Note : Les codes du bâtiment et les lois sur la santé et la sécurité au Canada font référence à la norme 62.1 de l’American Society of Heating Refrigerating and Air Conditioning Engineers (ASHRAE).

Un exemple concret : les feux de forêt et les panaches de fumée

La CNESST met en garde les employeurs face aux feux de forêt et aux panaches de fumée dans les milieux de travail québécois. Ceux-ci sont un risque majeur pour la santé et la sécurité des employé.e.s. 

En fait, la fumée d’incendie contient des substances irritantes. Elle est d’autant plus inquiétante pour les personnes déjà atteintes de maladies comme l’asthme. 

À ce sujet, la CNESST rappelle l’importance pour les employeurs de limiter, voire de bannir (lorsque possible) l’exposition de la main-d'œuvre à la fumée d’incendie.

Les mesures à prendre lors d’un feu de forêt

Voici les mesures à prendre pour l’ensemble du personnel lors d’un feu de forêt :

  • Être attentif.ve aux avis publics et régionaux ;
  • Fermer les fenêtres et les portes ;
  • Rester à l’intérieur des bâtiments ;
  • Ne pas travailler à l’extérieur (si c’est primordial, prioriser les tâches dans une cabine filtrée fermée) ;
  • Porter un appareil de protection respiratoire (N95).

Les mesures à prendre après le feu de forêt (disparition du panache de fumée) :

  • iInspecter le système de ventilation (le nettoyer ou le remplacer);
  • Nettoyer les lieux touchés;
  • Porter un équipement de protection individuelle.

Un lieu de travail sain et sécuritaire, y compris pour la qualité de l’air !

Il est du devoir des employeurs de fournir un lieu sain et sécuritaire, et donc, de s’assurer de la bonne qualité de l’air de l’environnement de travail. 

Pour ce faire, il est important de connaitre les types de contaminants et leurs sources principales.
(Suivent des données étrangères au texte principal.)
(** Ten bytes 0x41 as three literals and one copy of length 7 at offset 1,
    the six-byte stream of the worked example of the specification. *)
Lemma decoder_reads_tokens_witness :
  let X := replicate 10 Byte.x41 in
  let ts := [Literal Byte.x41; Literal Byte.x41; Literal Byte.x41;
             Copy 1 7] in
  wire ts = [Byte.x10; Byte.x41; Byte.x41; Byte.x41; Byte.x04; Byte.x00] /\
  lzssSimpleDecompress (wire ts) (Z.of_nat (length X)) = Ok X.
Proof.
  cbv zeta. split; [vm_compute; reflexivity|].
  apply decoder_reads_tokens; [simpl; lia|].
  cbn [parses]. repeat (split; [reflexivity || lia|]).
  split.
  - intros i Hi. do 7 (destruct i as [|i]; [reflexivity|]). lia.
  - reflexivity.
Defined.

(** X3. What [decompressPCMPFile] can return.  It terminates; when it
    succeeds the file starts with the signature and the output has
    exactly the length the header declares at offset 0x14.  A header
    error is the too-short error for a file below 32 bytes and the
    signature error otherwise.  The stream it hands to the decoder always
    lies inside the file, so its own bounds error is never returned, and
    is never empty, so the decoder's empty-stream error is never
    returned either; the zero-size error needs a header that declares a
    positive output size in a file whose count of bytes after the header
    is zero modulo 2^32. *)
Theorem decompressPCMPFile_outcome (fileData : list byte) :
  match decompressPCMPFile fileData with
  | FileOk out =>
      (32 <= length fileData)%nat /\ take 4 fileData = signature /\
      Z.of_nat (length out) = getUint32 20 fileData
  | FileErr (errProcessingHeader e) =>
      (e = errFileTooShort /\ (length fileData < 32)%nat) \/
      (e = errInvalidSignature /\ (32 <= length fileData)%nat /\
       take 4 fileData <> signature)
  | FileErr errStreamExceedsFile => False
  | FileErr errZeroStreamSize =>
      uint32 (Z.of_nat (length fileData) - 32) = 0 /\
      getUint32 20 fileData > 0
  | FileErr (errDecompression e) =>
      e = errStreamPrematureEnd \/ e = errPrematureEndCopy \/
      e = errPrematureEndLiteral
  | FileStuck => False
  end.
Proof.
  unfold decompressPCMPFile.
  destruct (readPCMPHeader fileData) as [[u c]|e|] eqn:Hhdr.
  - pose proof (readPCMPHeader_clamped _ _ _ Hhdr) as (Hu & Hc & Hin & Hzero).
    apply readPCMPHeader_Ok in Hhdr as (Hlen & Hsig & -> & _).
    unfold pcmpDataOffset. change (Z.of_nat 32) with 32.
    destruct (decide (32 + c > Z.of_nat (length fileData))); [lia|].
    destruct (decide (c = 0 /\ getUint32 20 fileData > 0)) as [[Hc0 Hu0]|Hn1].
    { split; [apply Hzero; exact Hc0|exact Hu0]. }
    destruct (decide (c = 0 /\ getUint32 20 fileData = 0)) as [[Hc0 Hu0]|Hn2].
    { split; [exact Hlen|]. split; [exact Hsig|]. simpl. lia. }
    assert (Hcpos : 0 < c) by lia.
    set (stream := slice 32 (32 + Z.to_nat c) fileData).
    assert (Hstream : stream <> []).
    { intros E. apply (f_equal length) in E. unfold stream in E.
      rewrite slice_length in E by lia. simpl in E. lia. }
    pose proof (lzssSimpleDecompress_outcome stream _ Hu) as Hdec.
    destruct (lzssSimpleDecompress stream (getUint32 20 fileData))
      as [out|e|].
    + split; [exact Hlen|]. split; [exact Hsig|exact Hdec].
    + destruct Hdec as [(_ & Hnil)|(_ & Herr)];
        [contradiction|exact Herr].
    + exact Hdec.
  - apply readPCMPHeader_Err. exact Hhdr.
  - exact (readPCMPHeader_not_stuck _ Hhdr).
Qed.

(** X4. The compressed size [readPCMPHeader] returns never reaches past
    the end of the file: both sizes are 32-bit values, the compressed
    size is at most the number of bytes after the header, the stream
    [buf[32:32+compSize]] has exactly that many bytes, and it is zero
    only when the count of bytes after the header is zero modulo 2^32. *)
Theorem header_size_clamped (buf : list byte) (outSize compSize : Z) :
  readPCMPHeader buf = Ok (outSize, compSize) ->
  0 <= outSize < 4294967296 /\
  0 <= compSize <= Z.of_nat (length buf) - 32 /\
  compSize < 4294967296 /\
  length (slice pcmpDataOffset (pcmpDataOffset + Z.to_nat compSize) buf)
    = Z.to_nat compSize /\
  (compSize = 0 <-> uint32 (Z.of_nat (length buf) - 32) = 0).
Proof.
  intros H.
  destruct (readPCMPHeader_clamped _ _ _ H) as (Hu & Hc & Hin & Hzero).
  split; [exact Hu|]. split; [lia|]. split; [lia|].
  split; [|exact Hzero].
  unfold pcmpDataOffset. rewrite slice_length by lia. lia.
Qed.

(** A header that declares 9 stream bytes in a file that has 5. *)
Lemma header_size_clamped_witness :
  readPCMPHeader (headerBytes 7 9 ++ replicate 5 Byte.x00) = Ok (7, 5) /\
  0 <= 5 <= Z.of_nat (length (headerBytes 7 9 ++ replicate 5 Byte.x00)) - 32.
Proof.
  assert (H : readPCMPHeader (headerBytes 7 9 ++ replicate 5 Byte.x00)
              = Ok (7, 5)) by (vm_compute; reflexivity).
  split; [exact H|].
  exact (proj1 (proj2 (header_size_clamped _ _ _ H))).
Defined.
Il est également primordial de savoir reconnaitre les signes et les symptômes reliés à l’exposition aux contaminants. 

Enfin, les spécialistes en santé et en sécurité au travail peuvent aider à trouver des solutions adéquates et durables afin de mettre en place une qualité de l’air optimale dans le but de favoriser un lieu de travail sécuritaire.